[Data to process]
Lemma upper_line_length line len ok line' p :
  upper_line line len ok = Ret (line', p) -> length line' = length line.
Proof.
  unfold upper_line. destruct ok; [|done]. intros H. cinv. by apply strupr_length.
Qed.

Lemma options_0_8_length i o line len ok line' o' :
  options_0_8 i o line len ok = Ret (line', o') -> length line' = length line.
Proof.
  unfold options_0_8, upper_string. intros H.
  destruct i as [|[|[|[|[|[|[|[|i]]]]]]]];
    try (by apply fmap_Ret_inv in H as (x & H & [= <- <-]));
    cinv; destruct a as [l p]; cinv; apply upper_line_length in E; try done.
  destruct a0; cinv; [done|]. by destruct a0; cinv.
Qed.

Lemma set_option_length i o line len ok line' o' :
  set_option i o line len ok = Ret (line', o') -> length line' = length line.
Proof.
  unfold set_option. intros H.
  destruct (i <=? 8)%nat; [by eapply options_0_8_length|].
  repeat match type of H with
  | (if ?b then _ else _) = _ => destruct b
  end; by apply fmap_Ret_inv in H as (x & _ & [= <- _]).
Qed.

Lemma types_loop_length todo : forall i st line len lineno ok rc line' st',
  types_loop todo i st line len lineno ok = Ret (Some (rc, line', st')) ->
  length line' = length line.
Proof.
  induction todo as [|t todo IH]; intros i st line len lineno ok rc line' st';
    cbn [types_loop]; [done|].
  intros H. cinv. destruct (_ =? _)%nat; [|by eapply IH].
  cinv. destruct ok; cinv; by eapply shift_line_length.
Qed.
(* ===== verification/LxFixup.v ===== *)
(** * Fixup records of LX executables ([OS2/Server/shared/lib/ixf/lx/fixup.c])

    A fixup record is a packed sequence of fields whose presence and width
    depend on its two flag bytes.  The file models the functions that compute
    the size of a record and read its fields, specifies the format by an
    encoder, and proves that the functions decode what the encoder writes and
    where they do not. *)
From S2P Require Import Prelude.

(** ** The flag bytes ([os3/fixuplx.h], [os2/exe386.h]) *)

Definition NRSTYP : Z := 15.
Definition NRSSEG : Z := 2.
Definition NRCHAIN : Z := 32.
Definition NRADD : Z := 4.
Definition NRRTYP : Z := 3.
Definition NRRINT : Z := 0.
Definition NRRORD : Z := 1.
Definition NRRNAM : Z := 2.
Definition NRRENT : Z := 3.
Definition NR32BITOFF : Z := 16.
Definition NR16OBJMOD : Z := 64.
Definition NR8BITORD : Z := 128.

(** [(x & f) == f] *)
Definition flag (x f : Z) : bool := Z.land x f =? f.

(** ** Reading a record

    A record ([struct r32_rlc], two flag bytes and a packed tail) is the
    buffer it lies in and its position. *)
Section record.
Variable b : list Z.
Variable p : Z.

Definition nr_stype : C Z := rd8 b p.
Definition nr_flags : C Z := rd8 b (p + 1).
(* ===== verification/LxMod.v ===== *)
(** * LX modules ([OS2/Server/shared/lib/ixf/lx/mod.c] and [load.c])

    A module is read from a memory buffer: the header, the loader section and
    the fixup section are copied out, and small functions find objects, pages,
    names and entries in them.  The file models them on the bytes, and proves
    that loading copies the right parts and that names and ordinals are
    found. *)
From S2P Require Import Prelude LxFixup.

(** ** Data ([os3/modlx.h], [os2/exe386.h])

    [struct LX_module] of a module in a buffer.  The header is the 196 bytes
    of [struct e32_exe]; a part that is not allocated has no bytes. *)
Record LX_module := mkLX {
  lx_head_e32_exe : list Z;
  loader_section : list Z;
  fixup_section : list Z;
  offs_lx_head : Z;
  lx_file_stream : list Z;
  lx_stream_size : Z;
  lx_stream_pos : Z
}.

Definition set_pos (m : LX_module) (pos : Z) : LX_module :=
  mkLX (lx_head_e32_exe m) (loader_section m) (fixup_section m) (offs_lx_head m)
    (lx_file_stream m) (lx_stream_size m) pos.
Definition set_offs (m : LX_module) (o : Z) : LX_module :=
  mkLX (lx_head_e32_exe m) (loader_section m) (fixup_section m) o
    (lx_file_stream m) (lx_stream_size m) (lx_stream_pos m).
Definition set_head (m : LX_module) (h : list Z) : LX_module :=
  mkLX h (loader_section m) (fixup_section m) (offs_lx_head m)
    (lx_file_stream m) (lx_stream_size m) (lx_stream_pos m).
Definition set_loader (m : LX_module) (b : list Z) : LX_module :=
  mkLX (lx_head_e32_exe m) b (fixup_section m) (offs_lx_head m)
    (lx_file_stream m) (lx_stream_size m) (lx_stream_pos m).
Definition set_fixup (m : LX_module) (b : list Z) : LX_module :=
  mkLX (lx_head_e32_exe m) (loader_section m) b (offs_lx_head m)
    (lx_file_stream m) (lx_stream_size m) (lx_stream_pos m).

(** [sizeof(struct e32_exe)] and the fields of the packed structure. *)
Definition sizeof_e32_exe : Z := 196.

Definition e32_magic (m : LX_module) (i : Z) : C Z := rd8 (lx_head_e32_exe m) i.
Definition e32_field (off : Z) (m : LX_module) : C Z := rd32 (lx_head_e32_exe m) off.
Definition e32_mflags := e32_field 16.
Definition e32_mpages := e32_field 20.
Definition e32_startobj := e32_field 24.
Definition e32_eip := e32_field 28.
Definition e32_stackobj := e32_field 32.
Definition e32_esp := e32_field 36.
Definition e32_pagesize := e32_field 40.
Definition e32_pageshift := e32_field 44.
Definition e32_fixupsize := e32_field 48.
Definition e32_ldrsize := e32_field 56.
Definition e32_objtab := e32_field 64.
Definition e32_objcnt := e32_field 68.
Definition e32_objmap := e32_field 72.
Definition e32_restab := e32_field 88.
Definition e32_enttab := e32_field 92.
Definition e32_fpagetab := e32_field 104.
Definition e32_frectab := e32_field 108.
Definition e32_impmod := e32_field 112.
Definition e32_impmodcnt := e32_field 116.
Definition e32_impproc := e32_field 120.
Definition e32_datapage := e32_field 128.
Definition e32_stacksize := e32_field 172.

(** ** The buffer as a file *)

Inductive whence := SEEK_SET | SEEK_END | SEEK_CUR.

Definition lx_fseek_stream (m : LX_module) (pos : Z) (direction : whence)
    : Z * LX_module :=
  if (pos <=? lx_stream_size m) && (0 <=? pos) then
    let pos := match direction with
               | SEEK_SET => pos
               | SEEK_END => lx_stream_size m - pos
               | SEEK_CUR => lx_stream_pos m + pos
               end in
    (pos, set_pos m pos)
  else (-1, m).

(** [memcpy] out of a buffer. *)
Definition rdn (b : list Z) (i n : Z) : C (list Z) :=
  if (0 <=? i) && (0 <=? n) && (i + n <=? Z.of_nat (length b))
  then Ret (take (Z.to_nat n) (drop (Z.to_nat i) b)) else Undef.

[Assignment] Reproduce all the data precisely, word for word.

[Response]
Lemma upper_line_length line len ok line' p :
  upper_line line len ok = Ret (line', p) -> length line' = length line.
Proof.
  unfold upper_line. destruct ok; [|done]. intros H. cinv. by apply strupr_length.
Qed.

Lemma options_0_8_length i o line len ok line' o' :
  options_0_8 i o line len ok = Ret (line', o') -> length line' = length line.
Proof.
  unfold options_0_8, upper_string. intros H.
  destruct i as [|[|[|[|[|[|[|[|i]]]]]]]];
    try (by apply fmap_Ret_inv in H as (x & H & [= <- <-]));
    cinv; destruct a as [l p]; cinv; apply upper_line_length in E; try done.
  destruct a0; cinv; [done|]. by destruct a0; cinv.
Qed.

Lemma set_option_length i o line len ok line' o' :
  set_option i o line len ok = Ret (line', o') -> length line' = length line.
Proof.
  unfold set_option. intros H.
  destruct (i <=? 8)%nat; [by eapply options_0_8_length|].
  repeat match type of H with
  | (if ?b then _ else _) = _ => destruct b
  end; by apply fmap_Ret_inv in H as (x & _ & [= <- _]).
Qed.

Lemma types_loop_length todo : forall i st line len lineno ok rc line' st',
  types_loop todo i st line len lineno ok = Ret (Some (rc, line', st')) ->
  length line' = length line.
Proof.
  induction todo as [|t todo IH]; intros i st line len lineno ok rc line' st';
    cbn [types_loop]; [done|].
  intros H. cinv. destruct (_ =? _)%nat; [|by eapply IH].
  cinv. destruct ok; cinv; by eapply shift_line_length.
Qed.
(* ===== verification/LxFixup.v ===== *)
(** * Fixup records of LX executables ([OS2/Server/shared/lib/ixf/lx/fixup.c])

    A fixup record is a packed sequence of fields whose presence and width
    depend on its two flag bytes.  The file models the functions that compute
    the size of a record and read its fields, specifies the format by an
    encoder, and proves that the functions decode what the encoder writes and
    where they do not. *)
From S2P Require Import Prelude.

(** ** The flag bytes ([os3/fixuplx.h], [os2/exe386.h]) *)

Definition NRSTYP : Z := 15.
Definition NRSSEG : Z := 2.
Definition NRCHAIN : Z := 32.
Definition NRADD : Z := 4.
Definition NRRTYP : Z := 3.
Definition NRRINT : Z := 0.
Definition NRRORD : Z := 1.
Definition NRRNAM : Z := 2.
Definition NRRENT : Z := 3.
Definition NR32BITOFF : Z := 16.
Definition NR16OBJMOD : Z := 64.
Definition NR8BITORD : Z := 128.

(** [(x & f) == f] *)
Definition flag (x f : Z) : bool := Z.land x f =? f.

(** ** Reading a record

    A record ([struct r32_rlc], two flag bytes and a packed tail) is the
    buffer it lies in and its position. *)
Section record.
Variable b : list Z.
Variable p : Z.

Definition nr_stype : C Z := rd8 b p.
Definition nr_flags : C Z := rd8 b (p + 1).
(* ===== verification/LxMod.v ===== *)
(** * LX modules ([OS2/Server/shared/lib/ixf/lx/mod.c] and [load.c])

    A module is read from a memory buffer: the header, the loader section and
    the fixup section are copied out, and small functions find objects, pages,
    names and entries in them.  The file models them on the bytes, and proves
    that loading copies the right parts and that names and ordinals are
    found. *)
From S2P Require Import Prelude LxFixup.

(** ** Data ([os3/modlx.h], [os2/exe386.h])

    [struct LX_module] of a module in a buffer.  The header is the 196 bytes
    of [struct e32_exe]; a part that is not allocated has no bytes. *)
Record LX_module := mkLX {
  lx_head_e32_exe : list Z;
  loader_section : list Z;
  fixup_section : list Z;
  offs_lx_head : Z;
  lx_file_stream : list Z;
  lx_stream_size : Z;
  lx_stream_pos : Z
}.

Definition set_pos (m : LX_module) (pos : Z) : LX_module :=
  mkLX (lx_head_e32_exe m) (loader_section m) (fixup_section m) (offs_lx_head m)
    (lx_file_stream m) (lx_stream_size m) pos.
Definition set_offs (m : LX_module) (o : Z) : LX_module :=
  mkLX (lx_head_e32_exe m) (loader_section m) (fixup_section m) o
    (lx_file_stream m) (lx_stream_size m) (lx_stream_pos m).
Definition set_head (m : LX_module) (h : list Z) : LX_module :=
  mkLX h (loader_section m) (fixup_section m) (offs_lx_head m)
    (lx_file_stream m) (lx_stream_size m) (lx_stream_pos m).
Definition set_loader (m : LX_module) (b : list Z) : LX_module :=
  mkLX (lx_head_e32_exe m) b (fixup_section m) (offs_lx_head m)
    (lx_file_stream m) (lx_stream_size m) (lx_stream_pos m).
Definition set_fixup (m : LX_module) (b : list Z) : LX_module :=
  mkLX (lx_head_e32_exe m) (loader_section m) b (offs_lx_head m)
    (lx_file_stream m) (lx_stream_size m) (lx_stream_pos m).

(** [sizeof(struct e32_exe)] and the fields of the packed structure. *)
Definition sizeof_e32_exe : Z := 196.

Definition e32_magic (m : LX_module) (i : Z) : C Z := rd8 (lx_head_e32_exe m) i.
Definition e32_field (off : Z) (m : LX_module) : C Z := rd32 (lx_head_e32_exe m) off.
Definition e32_mflags := e32_field 16.
Definition e32_mpages := e32_field 20.
Definition e32_startobj := e32_field 24.
Definition e32_eip := e32_field 28.
Definition e32_stackobj := e32_field 32.
Definition e32_esp := e32_field 36.
Definition e32_pagesize := e32_field 40.
Definition e32_pageshift := e32_field 44.
Definition e32_fixupsize := e32_field 48.
Definition e32_ldrsize := e32_field 56.
Definition e32_objtab := e32_field 64.
Definition e32_objcnt := e32_field 68.
Definition e32_objmap := e32_field 72.
Definition e32_restab := e32_field 88.
Definition e32_enttab := e32_field 92.
Definition e32_fpagetab := e32_field 104.
Definition e32_frectab := e32_field 108.
Definition e32_impmod := e32_field 112.
Definition e32_impmodcnt := e32_field 116.
Definition e32_impproc := e32_field 120.
Definition e32_datapage := e32_field 128.
Definition e32_stacksize := e32_field 172.

(** ** The buffer as a file *)

Inductive whence := SEEK_SET | SEEK_END | SEEK_CUR.

Definition lx_fseek_stream (m : LX_module) (pos : Z) (direction : whence)
    : Z * LX_module :=
  if (pos <=? lx_stream_size m) && (0 <=? pos) then
    let pos := match direction with
               | SEEK_SET => pos
               | SEEK_END => lx_stream_size m - pos
               | SEEK_CUR => lx_stream_pos m + pos
               end in
    (pos, set_pos m pos)
  else (-1, m).

(** [memcpy] out of a buffer. *)
Definition rdn (b : list Z) (i n : Z) : C (list Z) :=
  if (0 <=? i) && (0 <=? n) && (i + n <=? Z.of_nat (length b))
  then Ret (take (Z.to_nat n) (drop (Z.to_nat i) b)) else Undef.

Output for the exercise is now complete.